Biodistribution of surface-engineered lentiviral vectors in a canine. (A) Canines were treated with either 4E+08 TU CD3-cocal-GFP via ultrasound-guided bilateral inguinal lymph node injection or 4E+9 TU CD3-cocal-GFP via intraperitoneal injection. Necropsy was performed after either 1 or 4 weeks to assess lentiviral integration biodistribution profiles. (B) Biodistribution of transduced cells was evaluated by detection of the viral element PSI in genomic DNA blood and tissue samples using qPCR. Only organs with transduction events detected over the LLOQ are shown. (C) RNA ISH was performed to characterize the identity of cells expressing EGFP RNA transcripts using colocalization analysis. Representative images depict canine T cells transduced by CD3-cocal-GFP in the inguinal lymph node, medial iliac lymph node, and spleen 1 week after intranodal injection.

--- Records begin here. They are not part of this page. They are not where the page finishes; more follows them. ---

Lemma Forall_items {V} (P : string * V -> Prop) (d : PyDict.t string V) :
  PyDict.wf d -> Forall P d <-> forall k v, PyDict.get k d = Some v -> P (k, v).
Proof.
  intros Hwf. rewrite Forall_forall. split.
  - intros HP k v Hg. apply HP, list_elem_of_In. by apply PyDict.In_items.
  - intros HP [k v] Hin%list_elem_of_In. apply HP. by apply PyDict.In_items.
Qed.

(** The lookup form of [adj_wf]. *)
Lemma adj_wf_iff d :
  adj_wf d <-> PyDict.wf d /\ forall a mid, PyDict.get a d = Some mid ->
    PyDict.wf mid /\ forall b inner, PyDict.get b mid = Some inner -> PyDict.wf inner.
Proof.
  unfold adj_wf. split; intros [Hd Hall]; split; try done.
  - intros a mid Hg. rewrite Forall_items in Hall by done.
    destruct (Hall a mid Hg) as [Hm Hin]. split; [done|].
    rewrite Forall_items in Hin by done. intros b inner. apply Hin.
  - apply Forall_items; [done|]. intros a mid Hg. destruct (Hall a mid Hg) as [Hm Hin].
    split; [done|]. apply Forall_items; [done|]. intros b inner. apply Hin.
Qed.

Lemma adj_wf_insert_entry d e : adj_wf d -> adj_wf (insert_entry d e).
Proof.
  destruct e as [[[a b] r] w]. rewrite !adj_wf_iff. intros [Hd Hmid]. unfold insert_entry.
  split; [by apply PyDict.wf_setitem|].
  intros a' mid'. rewrite PyDict.get_setitem. case_decide as Ha.
  - intros [= <-].
    assert (Hm : PyDict.wf (PyDict.get_or a PyDict.empty d)).
    { apply wf_get_or. intros x Hx. apply (proj1 (Hmid a x Hx)). }
    split; [by apply PyDict.wf_setitem|].
    intros b' inner'. rewrite PyDict.get_setitem. case_decide as Hb.
    + intros [= <-]. apply PyDict.wf_setitem, wf_get_or.
      intros x Hx. unfold PyDict.get_or in Hx. destruct (PyDict.get a d) as [m|] eqn:E; [|done].
      apply (proj2 (Hmid a m E) b x Hx).
    + intros Hx. unfold PyDict.get_or in Hx. destruct (PyDict.get a d) as [m|] eqn:E; [|done].
      apply (proj2 (Hmid a m E) b' inner' Hx).
  - by apply Hmid.
Qed.

Lemma adj_wf_fold es d : adj_wf d -> adj_wf (fold_left insert_entry es d).
Proof. revert d. induction es; simpl; auto using adj_wf_insert_entry. Qed.

Lemma adj_wf_empty : adj_wf PyDict.empty.
Proof. split; [apply PyDict.wf_empty|constructor]. Qed.

Section LoadSpec.
Context {E : Type}.
Variable concepts : PyDict.t string E.
Variable remove_dangling : bool.

(** One line of the loop is "parse it, then insert its fact". *)
Lemma load_line_spec st line :
  load_line concepts remove_dangling st line =
  res_bind (parse_line concepts remove_dangling line)
           (fun o => Ok (match o with Some f => insert_fact st f | None => st end)).
Proof.
  unfold load_line, parse_line.
  destruct (accept_line _ _ _) as [[]|]; simpl; [|done|done].
  unfold add_outbond, add_inbond, reverse_elem.
  rewrite add_bond_spec.
  destruct (py_index _ 1) as [a|]; simpl; [|done].
  destruct (py_index _ 2) as [b|]; simpl; [|done].
  destruct (py_index _ 0) as [r|]; simpl; [|done].
  destruct (py_index _ 3) as [ws|]; simpl; [|done].
  destruct (parse_weight ws) as [w|] eqn:Ew; simpl; [|done].
  unfold insert_fact, out_entries, in_entries.
  destruct (mem r symmetric_assertions); rewrite add_bond_spec; simpl; by rewrite Ew.
Qed.

Lemma load_conceptnet_eq st contents :
  load_conceptnet concepts remove_dangling st contents =
  res_bind (accepted_facts concepts remove_dangling contents) (fun fs => Ok (build st fs)).
Proof.
  unfold load_conceptnet, accepted_facts.
  rewrite (foldM_mapM _ (parse_line concepts remove_dangling)
             (fun st o => match o with Some f => insert_fact st f | None => st end))
    by apply load_line_spec.
  destruct (mapM _ _); simpl; [by rewrite fold_left_omap|done].
Qed.

(** C4: the streaming loader equals "parse every line (stopping at the
    first exception), then build the dicts from the accepted facts". *)
Theorem load_conceptnet_parse_then_build st contents :
  load_conceptnet concepts remove_dangling st contents =
  res_bind (accepted_facts concepts remove_dangling contents) (fun fs => Ok (build st fs)).
Proof. apply load_conceptnet_eq. Qed.

Lemma load_conceptnet_Ok st contents st' :
  load_conceptnet concepts remove_dangling st contents = Ok st' ->
  exists fs, accepted_facts concepts remove_dangling contents = Ok fs /\ st' = build st fs.
Proof.
  rewrite load_conceptnet_eq.
  destruct (accepted_facts _ _ _) as [fs|]; simpl; [intros [= <-]; eauto|done].
Qed.

(** A line's fact, when accepted with [remove_dangling], has both
    endpoints in the concept table. *)
Lemma parse_line_dangling line f :
  remove_dangling = true -> parse_line concepts remove_dangling line = Ok (Some f) ->
  let '(_, a, b, _) := f in
  PyDict.contains a concepts = true /\ PyDict.contains b concepts = true.
Proof.
  intros ->. unfold parse_line, accept_line. simpl.
  destruct (py_index _ 0) as [r|]; simpl; [|done].
  destruct (mem r valid_assertions); simpl; [|done].
  destruct (py_index _ 1) as [a|] eqn:Ea; simpl; [|done].
  destruct (PyDict.contains a concepts) eqn:Ha; simpl; [|done].
  destruct (py_index _ 2) as [b|] eqn:Eb; simpl; [|done].
  destruct (PyDict.contains b concepts) eqn:Hb; simpl; [|done].
  simpl.
  destruct (py_index _ 3); simpl; [|done].
  destruct (parse_weight _); simpl; [|done].
  intros [= <-]. done.
Qed.

Lemma accepted_facts_In contents fs f :
  accepted_facts concepts remove_dangling contents = Ok fs -> In f fs ->
  exists line, In line (PyStr.lines_of contents) /\
               parse_line concepts remove_dangling line = Ok (Some f).
Proof.
  unfold accepted_facts. destruct (mapM _ _) as [ofs|] eqn:Hm; simpl; [|done].
  intros [= <-] Hin.
  apply list_elem_of_In, list_elem_of_omap in Hin as (o & Ho & Hf). simpl in Hf; subst o.
  apply list_elem_of_In in Ho. by apply (mapM_In _ _ _ _ Hm).
Qed.

(** On a successful load, the three-level lookups are the maxima of the
    accepted facts' weights. *)
Lemma loaded_lookup3 contents fs st :
  accepted_facts concepts remove_dangling contents = Ok fs ->
  load_conceptnet concepts remove_dangling empty_bonds contents = Ok st ->
  (forall a b r, lookup3 (outbonds st) a b r = max_weight (flat_map out_entries fs) a b r) /\
  (forall a b r, lookup3 (inbonds st) a b r = max_weight (flat_map in_entries fs) a b r).
Proof.
  intros Hfs (fs' & Hfs' & ->)%load_conceptnet_Ok. rewrite Hfs in Hfs'. injection Hfs' as <-.
  split; intros a b r; [rewrite outbonds_build|rewrite inbonds_build];
    apply lookup3_build_empty.
Qed.

(** C1 (refinement): whenever every line parses, the loader succeeds, and
    [outbonds[a][b][r]] / [inbonds[a][b][r]] hold exactly the maximum,
    from [0.0], of the weights of the accepted facts that feed that key
    (absent when none does). *)
Theorem load_conceptnet_refines contents fs :
  accepted_facts concepts remove_dangling contents = Ok fs ->
  exists st, load_conceptnet concepts remove_dangling empty_bonds contents = Ok st /\
    (forall a b r, lookup3 (outbonds st) a b r = max_weight (flat_map out_entries fs) a b r) /\
    (forall a b r, lookup3 (inbonds st) a b r = max_weight (flat_map in_entries fs) a b r).
Proof.
  intros Hfs. exists (build empty_bonds fs).
  assert (Hl : load_conceptnet concepts remove_dangling empty_bonds contents =
               Ok (build empty_bonds fs)) by (by rewrite load_conceptnet_eq, Hfs).
  split; [done|]. exact (loaded_lookup3 _ _ _ Hfs Hl).
Qed.

(** The loader raises exactly when some line raises, and then
    the exception of the first such line: no partial index is returned. *)
Theorem load_conceptnet_Raise st contents e :
  load_conceptnet concepts remove_dangling st contents = Raise e <->
  accepted_facts concepts remove_dangling contents = Raise e.
Proof.
  rewrite load_conceptnet_eq.
  destruct (accepted_facts _ _ _); simpl; split; congruence.
Qed.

Original magnification ×40; scale bars indicate 5 µM. White denotes DAPI nuclear stain; green denotes eGFP of transduced cells; yellow denotes canine CD3; red denotes canine CD68; blue denotes canine CD45. eGFP, enhanced green fluorescent; ISH, in situ hybridization; IP, intraperitoneal; LLOQ, lower limit of quantification; LN, lymph node;TU, transducing unit.